Se un simile fatto accadesse si assisterebbe allo scoppio di una grande guerra euroasiatica perché coinvolgerebbe attori situati bel al di là dei confini europei. La dimensione geopolitica delle potenze coinvolte avrebbe degli effetti irreversibili su tutta l’isola eurasiatica e avrebbe un importante impatto anche sugli equilibri del sud-est asiatico.
La Cina, in caso di un nuovo conflitto tra Russia e Ucraina, potrebbe sostenere militarmente e politicamente Mosca nel tentativo di logorare le forze americane e scaricare la tensione con Washington su una crush-zone lontano dai confini nazionali per poi, qualora si presentassero le condizioni, pianificare la riconquista di Taiwan e dell’intero Mar Cinese Meridionale, approfittando della distrazione americana sullo scenario europeo. Il gradiente geopolitico dell’affaire ucraino ha quindi una natura che per sua stessa connotazione è di portata mondiale dato che un eventuale conflitto nell’est europeo si allargherebbe in primis al Mar Nero e si sposterebbe progressivamente verso l’Estremo Oriente.

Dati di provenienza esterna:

(* ===== verification/Types.v ===== *)
(** * Shared data types

    The data every component reads and writes: identifiers and sequences ([ids.rs]), metadata
    ([metadata.rs]), stored events and snapshots ([event.rs]), view operations and rows
    ([projection.rs]), outcomes and rejections ([outcome.rs]), the rebuild fence's rows
    ([rebuild.rs]), and the error type with its classifiers ([error.rs]). *)

From S2P Require Import Prelude.

(** ** Identifiers

    The [string_id!] newtypes are strings, the [number_id!] newtypes are [i64]s. *)

Abbreviation EntityId := string (only parsing).
Abbreviation EntityType := string (only parsing).
Abbreviation EventType := string (only parsing).
Abbreviation EventId := string (only parsing).
Abbreviation CommandId := string (only parsing).
Abbreviation PrincipalId := string (only parsing).
Abbreviation EventSequence := Z (only parsing).
Abbreviation EventVersion := Z (only parsing).

(** crates/evt/src/ids.rs:201-203 [EventSequence::next] *)
Definition next (sequence : EventSequence) : EventSequence :=
  i64_saturating_add sequence 1.

(** crates/evt/src/ids.rs:206-211 [EventSequence::checked_next] *)
Definition checked_next (sequence : EventSequence) : option EventSequence :=
  i64_checked_add sequence 1.

(** crates/evt/src/ids.rs:136-141 [EventId::for_event] *)
Definition for_event (entity_id : EntityId) (sequence : EventSequence) : EventId :=
  entity_id +:+ ":" +:+ show sequence.

(** ** Metadata *)

(** crates/evt/src/metadata.rs:68-78 [Origin] *)
Record Origin := mkOrigin { or_source : string; or_endpoint : string }.

(** crates/evt/src/metadata.rs:22-65 [Metadata] *)
Record Metadata := mkMetadata {
  md_command_id : option CommandId;
  md_trace : option (gmap string string);
  md_origin : option Origin;
  md_address : option string;
  md_region : string;
  md_timestamp : string;
  md_principal_id : option PrincipalId;
  md_causation_id : option CommandId;
  md_extensions : gmap string string;
  md_commit_id : string
}.

(** [Metadata::default()]. *)
Definition Metadata_default : Metadata :=
  mkMetadata None None None None "" "" None None ∅ "".

(** crates/evt/src/metadata.rs:164-166 [Metadata::effective_causation_id] *)
Definition effective_causation_id (m : Metadata) : option CommandId :=
  match md_causation_id m with
  | Some causation => Some causation
  | None => md_command_id m
  end.

#[export] Instance Origin_eq_dec : EqDecision Origin.
Proof. solve_decision. Defined.
#[export] Instance Metadata_eq_dec : EqDecision Metadata.
Proof. solve_decision. Defined.

Definition with_commit_id (m : Metadata) (commit_id : string) : Metadata :=
  mkMetadata (md_command_id m) (md_trace m) (md_origin m) (md_address m) (md_region m)
    (md_timestamp m) (md_principal_id m) (md_causation_id m) (md_extensions m) commit_id.

Definition with_extensions (m : Metadata) (extensions : gmap string string) : Metadata :=
  mkMetadata (md_command_id m) (md_trace m) (md_origin m) (md_address m) (md_region m)
    (md_timestamp m) (md_principal_id m) (md_causation_id m) extensions (md_commit_id m).

Definition with_causation (m : Metadata) (causation : option CommandId) : Metadata :=
  mkMetadata (md_command_id m) (md_trace m) (md_origin m) (md_address m) (md_region m)
    (md_timestamp m) (md_principal_id m) causation (md_extensions m) (md_commit_id m).

(** ** Stored events and snapshots *)

(** crates/evt/src/event.rs:15-48 [SerializedEvent] *)
Record SerializedEvent := mkEvent {
  ev_id : EventId;
  ev_sequence : EventSequence;
  ev_type : EventType;
  ev_version : EventVersion;
  ev_entity_id : EntityId;
  ev_entity_type : EntityType;
  ev_payload : string;
  ev_metadata : Metadata
}.

(** crates/evt/src/event.rs:66-87 [SerializedSnapshot] *)
Record SerializedSnapshot := mkSnapshot {
  sn_entity_type : EntityType;
  sn_entity_id : EntityId;
  sn_sequence : EventSequence;
  sn_event_sequence : EventSequence;
  sn_payload : string
}.

#[export] Instance SerializedEvent_eq_dec : EqDecision SerializedEvent.
Proof. solve_decision. Defined.
#[export] Instance SerializedSnapshot_eq_dec : EqDecision SerializedSnapshot.
Proof. solve_decision. Defined.

Definition with_metadata (e : SerializedEvent) (m : Metadata) : SerializedEvent :=
  mkEvent (ev_id e) (ev_sequence e) (ev_type e) (ev_version e) (ev_entity_id e)
    (ev_entity_type e) (ev_payload e) m.

(** ** JSON values

    [serde_json::Value], the type of a rejection's details. A number is kept as its text. *)

Inductive Value :=
| VNull
| VBool (b : bool)
| VNumber (text : string)
| VString (s : string)
| VArray (items : list Value)
| VObject (members : list (string * Value)).

Definition is_null (v : Value) : bool := match v with VNull => true | _ => false end.
Definition is_object (v : Value) : bool := match v with VObject _ => true | _ => false end.

(** ** Rejections and outcomes *)

(** crates/evt/src/outcome.rs:168-179 [Rejection] *)
Record Rejection := mkRejection {
  rj_code : string;
  rj_message : string;
  rj_details : option Value
}.

(** crates/evt/src/outcome.rs:48-55 [OutcomeStatus] *)
Inductive OutcomeStatus := Accepted | Rejected.

#[export] Instance OutcomeStatus_eq_dec : EqDecision OutcomeStatus.
Proof. solve_decision. Defined.

(** crates/evt/src/outcome.rs:402-411 [RecordedIdentity] *)
Record RecordedIdentity := mkIdentity {
  ri_command_type : string;
  ri_targets : list EntityId;
  ri_principal : option PrincipalId
}.

(** crates/evt/src/outcome.rs:374-397 [Outcome] *)
Record Outcome := mkOutcome {
  oc_command_id : CommandId;
  oc_status : OutcomeStatus;
  oc_digest : string;
  oc_response : option string;
  oc_event_ids : list EventId;
  oc_rejection : option Rejection;
  oc_identity : option RecordedIdentity
}.

(** ** View operations and rows *)

(** crates/evt/src/projection.rs:51-59 [ViewOperationKind] *)
Inductive ViewOperationKind := Put | Delete.

(** crates/evt/src/projection.rs:72-81 [ViewCondition] *)
Inductive ViewCondition := CondNone | CondAbsent | CondPresent.

#[export] Instance ViewOperationKind_eq_dec : EqDecision ViewOperationKind.
Proof. solve_decision. Defined.
#[export] Instance ViewCondition_eq_dec : EqDecision ViewCondition.
Proof. solve_decision. Defined.

(** The dynamic error an application attaches to a view operation: the journal's
    [PositionTaken], which the journal tells apart by its type, or any other error. *)
Inductive AppError :=
| PositionTaken (scope : string) (position : Z)
| OtherError (text : string).

#[export] Instance AppError_eq_dec : EqDecision AppError.
Proof. solve_decision. Defined.

(** crates/evt/src/projection.rs:88-132 [ViewOperation] *)
Record ViewOperation := mkViewOperation {
  vo_kind : ViewOperationKind;
  vo_pk : string;
  vo_sk : string;
  vo_owner : EntityId;
  vo_entity_type : string;
  vo_payload : string;
  vo_condition : ViewCondition;
  vo_conflict : option AppError;
  vo_expected_payload : option string
}.

(** crates/evt/src/projection.rs:258-275 [ViewRow] *)
Record ViewRow := mkViewRow {
  vr_pk : string;
  vr_sk : string;
  vr_entity_id : string;
  vr_entity_type : string;
  vr_payload : string;
  vr_ttl : Z
}.

#[export] Instance ViewOperation_eq_dec : EqDecision ViewOperation.
Proof. solve_decision. Defined.
#[export] Instance ViewRow_eq_dec : EqDecision ViewRow.
Proof. solve_decision. Defined.

(** crates/evt/src/projection.rs:529-540 [ProjectedView] *)
Record ProjectedView := mkProjectedView {
  pv_projector : string;
  pv_projector_index : Z;
  pv_operation : Z;
  pv_op : ViewOperation
}.

#[export] Instance ProjectedView_eq_dec : EqDecision ProjectedView.
Proof. solve_decision. Defined.

(** crates/evt/src/projection.rs:594-619 [ProjectorOperationError] *)
Record ProjectorOperationError := mkProjectorOperationError {
  po_projector : string;
  po_projector_index : Z;
  po_operation : Z;
  po_kind : ViewOperationKind;
  po_pk : string;
  po_sk : string;
  po_reason : string;
  po_mapped : option AppError;
  po_cause : option AppError
}.

(** ** Fences and the rebuild fence's rows *)

(** crates/evt/src/repository.rs:248-254 [FenceProvenance] *)
Inductive FenceProvenance := Engine | Caller.

#[export] Instance FenceProvenance_eq_dec : EqDecision FenceProvenance.
Proof. solve_decision. Defined.

(** crates/evt/src/rebuild.rs:168-176 [RebuildLease] *)
Record RebuildLease := mkRebuildLease {
  le_owner : string;
  le_generation : Z;
  le_expires_at : Z
}.

(** crates/evt/src/error.rs:748-762 [RowTooLarge] *)
Record RowTooLarge := mkRowTooLarge {
  rt_scope : string;
  rt_position : Z;
  rt_event_id : string;
  rt_size : Z;
  rt_limit : Z
}.

(** crates/evt/src/journal/compaction.rs:338-349 [JournalGone] *)
Record JournalGoneInfo := mkJournalGone {
  jg_scope : string;
  jg_after : Z;
  jg_checkpoint : Z;
  jg_chunk_count : Z;
  jg_digest : string
}.

(** crates/evt/src/error.rs:829-836 [ReplayPhase] *)
Inductive ReplayPhase := Upcast | Deserialize.

(** ** Errors

    [BoxError] is a dynamically typed error; the constructors are the concrete types the crate
    boxes or downcasts to. *)

(** crates/evt/src/error.rs:13-684 [Error] *)
Inductive Error :=
| Conflict (entity_id : EntityId) (message : Message)
| SequenceGap (entity_id : EntityId) (after found : EventSequence)
| DuplicateCommand (command_id : CommandId)
| StreamHeadDrift (entity_id : EntityId) (stored : option EventSequence)
    (derived : EventSequence)
| StreamHeadsNotMigrated
| StoreNotInitialized
| CompactionUncovered (entity_id : EntityId) (through : EventSequence)
    (covered : option EventSequence)
| Replay (event_type : EventType) (version : EventVersion) (phase : ReplayPhase)
    (source : BoxError)
| SnapshotError (entity_id : EntityId) (source : string)
| InvalidRecord (message : Message)
| CommitTooLarge (actions bytes largest_item : Z)
| FenceConflict (entity_id : EntityId) (head : EventSequence) (provenance : FenceProvenance)
| CommandOrder (reason : string)
| ProjectorWithoutEvents (operations : Z)
| ProjectorSetConflict (entity_id : EntityId)
| TransactionPoisoned
| RetentionConflict (entity_type : EntityType)
| RebuildInProgress
| RebuildLockHeld (owner : string) (lease_expires_at : Z)
| RebuildLeaseLost (owner : string)
| RebuildConflict (attempts : Z)
| RebuildBeginIndeterminate (lease : RebuildLease) (observed : Z) (source : BoxError)
| RebuildStateInvalid (message : Message)
| RebuildUnavailable (generation : Z) (force_released : bool)
| RebuildEpochChanged (observed current : Z)
| Json (source : string)
| Handler (source : BoxError)
| Projector (source : BoxError)
| ProjectorOperation (operation : ProjectorOperationError)
| InvalidViewOperation (message : Message)
| ViewKeyTooLong (field : string) (length max : Z) (projector : string) (operation : Z)
| DuplicateViewKey (pk sk : string) (first second : string * Z)
| ReservedViewKey (pk : string) (projector : string) (operation : Z)
| CommitOrder (commits : list string)
| SharedViewKey (pk sk first second : string)
| ViewsUnsupported (repository : string)
| ExpectedPayloadUnsupported (repository : string)
| HistoryDeclarationUnsupported (repository : string)
| ViewsNotConfigured (backend : string)
| JournalRowTooLarge (row : RowTooLarge)
| InvalidJournal (message : Message)
| JournalGone (gone : JournalGoneInfo)
| JournalSnapshotMoved (scope : string) (checkpoint : Z)
| ForeignJournalRow (pk sk owner entity_type : string)
| CompactionLeaseHeld (scope owner : string) (lease_expires_at : Z)
| CompactionLeaseLost (scope owner : string)
| Transient (source : BoxError)
| InvalidCommit (message : Message)
| InvalidConfig (message : Message)
| InvalidArgument (message : Message)
| ReservedEntityId (entity_id : EntityId)
| UnsupportedFeature (feature : string) (version : Z)
| HistoryDependentProjection (entity_type : EntityType) (entity_id : EntityId)
| CommandIdTooLong (length : Z)
| OutcomeTooLarge (what : string) (size : Z)
| IdempotencyKeyReuse (command_id : CommandId) (prior_outcome : Outcome)
| OutcomePrincipalMismatch (command_id : CommandId) (recorded : bool)
| OutcomeConflict (command_id : CommandId)
| AmbiguousWrite (command_id : CommandId) (source : BoxError)
| Indeterminate (source : BoxError)
| Backend (source : BoxError)
with BoxError :=
| BoxText (text : string)
| BoxApp (error : AppError)
| BoxCrate (error : Error)
| TransactionConflict (entity_id : EntityId) (source : BoxError)
| RecoveryReadFailed (commit : BoxError) (read : Error)
| CommitProjectorFailed (projector : string) (source : BoxError)
| BoxPayload (error : PayloadError)
with PayloadError :=
| UnknownType (event_type : string)
| VersionMismatch (event_type : string) (stored expected : EventVersion)
| PayloadJson (source : string).

(** A fallible operation of the crate: [Result<A, Error>]. *)
Abbreviation Result A := (result A Error).

(** crates/evt/src/error.rs:704-709 [Error::is_conflict] *)
Definition is_conflict (e : Error) : bool :=
  match e with
  | Conflict _ _ | SequenceGap _ _ _ | FenceConflict _ _ _ => true
  | _ => false
  end.

(** crates/evt/src/error.rs:712-714 [Error::is_duplicate_command] *)
Definition is_duplicate_command (e : Error) : bool :=
  match e with DuplicateCommand _ => true | _ => false end.

(** crates/evt/src/error.rs:722-739 [Error::is_retryable] *)
Definition is_retryable (e : Error) : bool :=
  match e with
  | Conflict _ _
  | SequenceGap _ _ _
  | Transient _
  | AmbiguousWrite _ _
  | RebuildInProgress
  | RebuildConflict _
  | RebuildUnavailable _ _
  | RebuildEpochChanged _ _
  | JournalSnapshotMoved _ _
  | FenceConflict _ _ Engine => true
  | _ => false
  end.

(** crates/evt/src/error.rs:848-858 [ExecuteError] *)
Inductive ExecuteError (E : Type) :=
| ExRejected (error : E)
| ExStore (error : Error).
Arguments ExRejected {E} error.
Arguments ExStore {E} error.

(** crates/evt/src/error.rs:862-867 [ExecuteError::as_store_error] *)
Definition as_store_error {E} (e : ExecuteError E) : option Error :=
  match e with
  | ExStore err => Some err
  | ExRejected _ => None
  end.

(** crates/evt/src/error.rs:881-883 [ExecuteError::is_retryable] *)
Definition execute_error_is_retryable {E} (e : ExecuteError E) : bool :=
  match as_store_error e with
  | Some err => is_retryable err
  | None => false
  end.

(** ** Lemmas on sequences and event IDs *)

Lemma next_in_range s : 0 ≤ s < i64_max → next s = s + 1.
Proof. unfold next, i64_saturating_add, i64_max, i64_min. lia. Qed.

Lemma checked_next_Some s t : checked_next s = Some t → t = s + 1 ∧ t ≤ i64_max.
Proof.
  unfold checked_next, i64_checked_add, in_i64. intros H.
  destruct (_ && _) eqn:E; inv_ok. apply andb_prop in E. lia.
Qed.

Lemma checked_next_spec s t : 0 ≤ s → checked_next s = Some t ↔ t = s + 1 ∧ t ≤ i64_max.
Proof.
  intros Hs. split; [apply checked_next_Some|]. intros [-> Ht].
  unfold checked_next, i64_checked_add, in_i64.
  replace (i64_min <=? s + 1) with true by (unfold i64_min; lia).
  by replace (s + 1 <=? i64_max) with true by lia.
Qed.

#[export] Hint Resolve next_in_range : evt.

La polveriera ucraina è una delle più pericolose di questo XXI secolo che potrebbe portare non solo ad un radicale cambiamento nel tripolarismo Stati Uniti-Russia-Cina e all’inizio di un nuovo ordine internazionale ma anche ad una crisi profonda dell’Unione Europea che avrebbe grosse difficoltà a reggere all’impatto che una simile guerra avrebbe sullo scacchiere europeo.
Le cicatrici del Trattato di Versailles (1919) continuano a “sanguinare” a più di un secolo di distanza e influenzano ancora la storia dell’Europa e del Medio Oriente. Lo scenario ucraino potrebbe diventare il campo di un nuovo scontro tra occidente e Russia anche se al momento l’evoluzione delle tensioni sembrerebbe voler essere un atout per ottenere concessioni diplomatiche da ambo le parti ma il pericolo che la situazione sfugga al controllo è molto alto.
La distensione tra Mosca e Kiev con il ritiro delle truppe russe dal confine ucraino non simboleggia la fine delle tensioni ma soltanto una tregua. La militarizzazione della Crimea ad opera della Russia è un chiaro segnale di quanto questa zona diventerà cruciale nei prossimi quattro anni di amministrazione Biden.
La guerra del per il Nagorno-Karabakh tra Armenia e Azerbaijan dello scorso anno insegna che i cosiddetti “conflitti congelati” sono destinati a sciogliersi e a riprendere con maggiore violenza (si veda l’articolo dell’autore).